Between the line containing "intros Hown (Hc & Hk & Hg)." and the line containing "Definition no_user_types db" lies a run of lines; give that run again exactly, with both of those lines, and nothing else from the entries below.

Given data.
——————————
(* ===== verification/Restart.v ===== *)
(** * A node that is restarted

    [SamaNew] on the database of a block rebuilds what the node that executed
    the block holds after its commit, for every block of transactions: the
    component lemmas on reloading, applied to the invariant [chain_inv]. *)

From S2P Require Import Prelude External GoStd PendingCache Keys Storage Genesis.
From S2P Require Import Stakers Pows Rewards Actions Users Details SysParams SamaState StateFacts.
From S2P Require Import Tx Frames Areas Coherence.

(** The transactions of a block, one after the other. *)
Definition run_txs `{Database} `{Cacher Address UserMeta} `{GoRuntime} `{Ethereum} `{ChainCodecs}
    (g : Genesis) (b : Z) (c : Context_t) (txs : list Transaction) : M world unit :=
  for_each (fun tx => Transaction_Execute tx g b c) txs.

Section reloads.
Context `{DatabaseLaws} `{CacherLaws Address UserMeta} `{GoRuntimeLaws} `{Ethereum}
  `{ChainCodecs} `{!ChainCodecLaws} `{!ChainCodecTotal}.
Implicit Types (db : DB).

Lemma rewards_reload db r :
  own_keys (fun k => is_Some (db_lookup db k)) -> rewards_inv db r ->
  exists r', NewRewardState db = (r', Ok tt) /\ curRewards r' = curRewards (CacheRewardsCommit r) /\
    global_coherent db (curGlobal r').
Proof.
  intros Hown (Hc & Hk & Hg).
  assert (curRewards (CacheRewardsCommit r) = cache_view (reward_cache r)) as Hcur.
  { transitivity (c_cur (reward_cache (CacheRewardsCommit r))); [done|].
    by rewrite reward_cache_commit, cache_commit_eq. }
  unfold NewRewardState, ReloadRewards. cbn [emptyRewardState curRewards].
  rewrite (reload_coherent Reward_RewardAddr PrefixRewardKey db (cache_view (reward_cache r)));
    [|done|done|..].
  - rewrite db_get_lookup. unfold global_coherent. destruct (db_lookup db RewardGlobalPrefix) as [b|].
    + destruct (Hg b eq_refl) as [m Hm]. rewrite (Unmarshal_Marshal _ _ Hm). by eexists.
    + rewrite decide_True by done. by eexists.
  - intros a. by exists (array a).
  - intros kb v Hp Hlk. destruct (Hown kb) as (k & _ & ->); [by eexists|].
    destruct (under_rewards k Hp) as [a ->]. by exists a.
Qed.

Lemma params_reload g db s :
  params_inv g db s ->
  exists s', NewSysParamsState db g = (s', Ok tt) /\ curParams s' = curParams (CacheParamsCommit s).
Proof.
  intros [_ Hp]. unfold NewSysParamsState, ReloadParams, attempt, bind, zoom.
  cbn [view lens_snd snd]. rewrite Get_run. destruct (db_lookup db PrefixSysParamsKey) as [b|]; cbn.
  - unfold lift. rewrite (Unmarshal_Marshal _ _ Hp). by eexists.
  - rewrite Hp. by eexists.
Qed.

Lemma yields_reload db y :
  yields_inv db y ->
  exists y', NewYieldsState db = (y', Ok tt) /\
    (curYields y' = curYields (CacheYieldsCommit y) \/ GetChainYields y' = 0).
Proof.
  intros Hy. unfold yields_inv in Hy. unfold NewYieldsState, ReloadYields, zoom, bind. cbn [view lens_snd snd].
  rewrite Get_run. destruct (db_lookup db PrefixYieldsKey) as [b|]; cbn.
  - destruct Hy as (m & Hm & Hor). unfold lift. rewrite (Unmarshal_Marshal _ _ Hm). by eexists.
  - eexists. split; [done|]. left. by rewrite Hy.
Qed.

(** Only users are stored under the prefix of the users. *)
Definition no_user_types db : Prop := forall i, db_lookup db (PrefixUserTypesKey i) = None.

Lemma user_types_reload db s :
  own_keys (fun k => is_Some (db_lookup db k)) -> no_user_types db -> user_types_inv db s ->
  NewUserTypesState db = (CacheUserTypesCommit s, Ok tt).
Proof.
  intros Hown Hno Hu. unfold NewUserTypesState, ReloadUserTypes.
  rewrite (no_user_types_stored db Hown). cbn [load_all of_result]. f_equal.
  apply user_type_state_eq. rewrite user_type_cache_commit, cache_commit_eq.
  assert (cache_view (user_type_cache s) = ∅) as ->; [|done].
  apply map_eq. intros i. rewrite lookup_empty. destruct (_ !! i) as [m|] eqn:Hm; [|done].
  destruct (Hu i m Hm) as [b Hb]. by rewrite Hno in Hb.
Qed.
(* ===== verification/TxFacts.v ===== *)
(** * What the transactions do: fees, transfers, stakes, votes and proofs *)

From S2P Require Import Prelude External GoStd PendingCache Instances Keys Storage Genesis.
From S2P Require Import Stakers Pows Rewards Actions Users Details SysParams SamaState Tx Frames.

Section helpers.
Context `{DatabaseLaws} `{Cacher Address UserMeta}.

Definition with_db (db : DB) (w : world) : world := mkWorld db (w_sama w) (w_tick w).

Lemma zoom_db_run {A} (m : M DB A) w db' (r : outcome A) :
  m (w_db w) = (db', r) -> zoom m w = (with_db db' w, r).
Proof. unfold zoom. cbn [view lens_db]. by intros ->. Qed.

Lemma with_db_same w : with_db (w_db w) w = w.
Proof. by destruct w. Qed.
End helpers.

(** ** Fees *)
Section fees.
Context `{DatabaseLaws} `{Cacher Address UserMeta} `{GoRuntime} `{EthereumLaws} `{ChainCodecs}.
Implicit Types (w : world).

Lemma pay_run a change w :
  accounts_ok (w_db w) -> is_u64 change ->
  zoom (ModifyBalance a false change) w =
    if bool_decide (change <= balance (w_db w) a)
    then (with_db (db_set (w_db w) (PrefixBalanceKey a)
            (be_PutUint64 (balance (w_db w) a - change))) w,
          Ok (balance (w_db w) a - change))
    else (w, Err (Wrapf ErrInvalidBalance "modify bal")).
Proof.
  intros Hok Hc. pose proof (amount_at_range (PrefixBalanceKey a) (w_db w)) as Hr.
  fold (balance (w_db w) a) in Hr. unfold is_u64 in *.
  pose proof (ModifyBalance_run a false change (w_db w) Hok Hc) as Hrun. cbn [changed] in Hrun.
  case_bool_decide as Hle.
  - rewrite bool_decide_eq_true_2 by lia. by rewrite (zoom_db_run _ _ _ _ Hrun).
  - rewrite bool_decide_eq_false_2 by lia.
    rewrite (zoom_db_run _ _ _ _ Hrun). by rewrite with_db_same.
Qed.

Lemma receive_run a change w :
  accounts_ok (w_db w) -> is_u64 change ->
  zoom (ModifyBalance a true change) w =
    if bool_decide (balance (w_db w) a + change < 2 ^ 64)
    then (with_db (db_set (w_db w) (PrefixBalanceKey a)
            (be_PutUint64 (balance (w_db w) a + change))) w,
          Ok (balance (w_db w) a + change))
    else (w, Err (Wrapf ErrInvalidBalance "modify bal")).
Proof.
  intros Hok Hc. pose proof (amount_at_range (PrefixBalanceKey a) (w_db w)) as Hr.
  fold (balance (w_db w) a) in Hr. unfold is_u64 in *.
  pose proof (ModifyBalance_run a true change (w_db w) Hok Hc) as Hrun. cbn [changed] in Hrun.
  case_bool_decide as Hle.
  - rewrite bool_decide_eq_true_2 by lia. by rewrite (zoom_db_run _ _ _ _ Hrun).
  - rewrite bool_decide_eq_false_2 by lia.
    rewrite (zoom_db_run _ _ _ _ Hrun). by rewrite with_db_same.
Qed.

Lemma SetTransaction_run i w :
  zoom (SetTransaction i) w = (with_db (db_set (w_db w) (PrefixTxKey i) []) w, Ok tt).
Proof. apply zoom_db_run. unfold SetTransaction. by rewrite Put_run. Qed.

Lemma balance_frame_tx i v db a : balance (db_set db (PrefixTxKey i) v) a = balance db a.
Proof. unfold balance. by rewrite amount_at_frame_set. Qed.
Lemma stake_balance_frame_tx i v db a :
  stake_balance (db_set db (PrefixTxKey i) v) a = stake_balance db a.
Proof. unfold stake_balance. by rewrite amount_at_frame_set. Qed.

(** The checks and the fee in front of every transaction. *)
Lemma Transaction_Execute_run tx g blkTmstmp context units w :
  accounts_ok (w_db w) -> FeeUnits (tx_Unsigned tx) g = Ok units ->
  BaseTx_ExecuteBase (base (tx_Unsigned tx)) g = inr tt ->
  GetBlockID (tx_Unsigned tx) ∈ RecentBlockIDs context -> tx_id tx ∉ RecentTxIDs context ->
  let fee := units *u GetPrice (tx_Unsigned tx) in
  Transaction_Execute tx g blkTmstmp context w =
    if bool_decide (fee <= balance (w_db w) (tx_sender tx)) then
      (Execute (tx_Unsigned tx)
        (mkTransactionContext g (u64 blkTmstmp) (tx_id tx) (tx_sender tx)) ;;;
       zoom (SetTransaction (tx_id tx)))
        (with_db (db_set (w_db w) (PrefixBalanceKey (tx_sender tx))
          (be_PutUint64 (balance (w_db w) (tx_sender tx) - fee))) w)
    else (w, Err (Wrapf ErrInvalidBalance "modify bal")).
Proof.
  intros Hok Hunits Hbase Hblk Htx fee. unfold Transaction_Execute, bind at 1.
  unfold lift at 1. rewrite Hbase. cbn [of_result].
  rewrite (bool_decide_eq_false_2 (GetBlockID _ ∉ _)) by set_solver.
  rewrite (bool_decide_eq_false_2 (tx_id tx ∈ _)) by done.
  unfold check, bind at 1, ret. unfold bind at 1. unfold lift_outcome, bind at 1. rewrite Hunits.
  unfold bind at 1. fold fee. rewrite pay_run by (done || apply u64_range). by case_bool_decide.
Qed.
——————————
Expected answer.
  intros Hown (Hc & Hk & Hg).
  assert (curRewards (CacheRewardsCommit r) = cache_view (reward_cache r)) as Hcur.
  { transitivity (c_cur (reward_cache (CacheRewardsCommit r))); [done|].
    by rewrite reward_cache_commit, cache_commit_eq. }
  unfold NewRewardState, ReloadRewards. cbn [emptyRewardState curRewards].
  rewrite (reload_coherent Reward_RewardAddr PrefixRewardKey db (cache_view (reward_cache r)));
    [|done|done|..].
  - rewrite db_get_lookup. unfold global_coherent. destruct (db_lookup db RewardGlobalPrefix) as [b|].
    + destruct (Hg b eq_refl) as [m Hm]. rewrite (Unmarshal_Marshal _ _ Hm). by eexists.
    + rewrite decide_True by done. by eexists.
  - intros a. by exists (array a).
  - intros kb v Hp Hlk. destruct (Hown kb) as (k & _ & ->); [by eexists|].
    destruct (under_rewards k Hp) as [a ->]. by exists a.
Qed.

Lemma params_reload g db s :
  params_inv g db s ->
  exists s', NewSysParamsState db g = (s', Ok tt) /\ curParams s' = curParams (CacheParamsCommit s).
Proof.
  intros [_ Hp]. unfold NewSysParamsState, ReloadParams, attempt, bind, zoom.
  cbn [view lens_snd snd]. rewrite Get_run. destruct (db_lookup db PrefixSysParamsKey) as [b|]; cbn.
  - unfold lift. rewrite (Unmarshal_Marshal _ _ Hp). by eexists.
  - rewrite Hp. by eexists.
Qed.

Lemma yields_reload db y :
  yields_inv db y ->
  exists y', NewYieldsState db = (y', Ok tt) /\
    (curYields y' = curYields (CacheYieldsCommit y) \/ GetChainYields y' = 0).
Proof.
  intros Hy. unfold yields_inv in Hy. unfold NewYieldsState, ReloadYields, zoom, bind. cbn [view lens_snd snd].
  rewrite Get_run. destruct (db_lookup db PrefixYieldsKey) as [b|]; cbn.
  - destruct Hy as (m & Hm & Hor). unfold lift. rewrite (Unmarshal_Marshal _ _ Hm). by eexists.
  - eexists. split; [done|]. left. by rewrite Hy.
Qed.

(** Only users are stored under the prefix of the users. *)
Definition no_user_types db : Prop := forall i, db_lookup db (PrefixUserTypesKey i) = None.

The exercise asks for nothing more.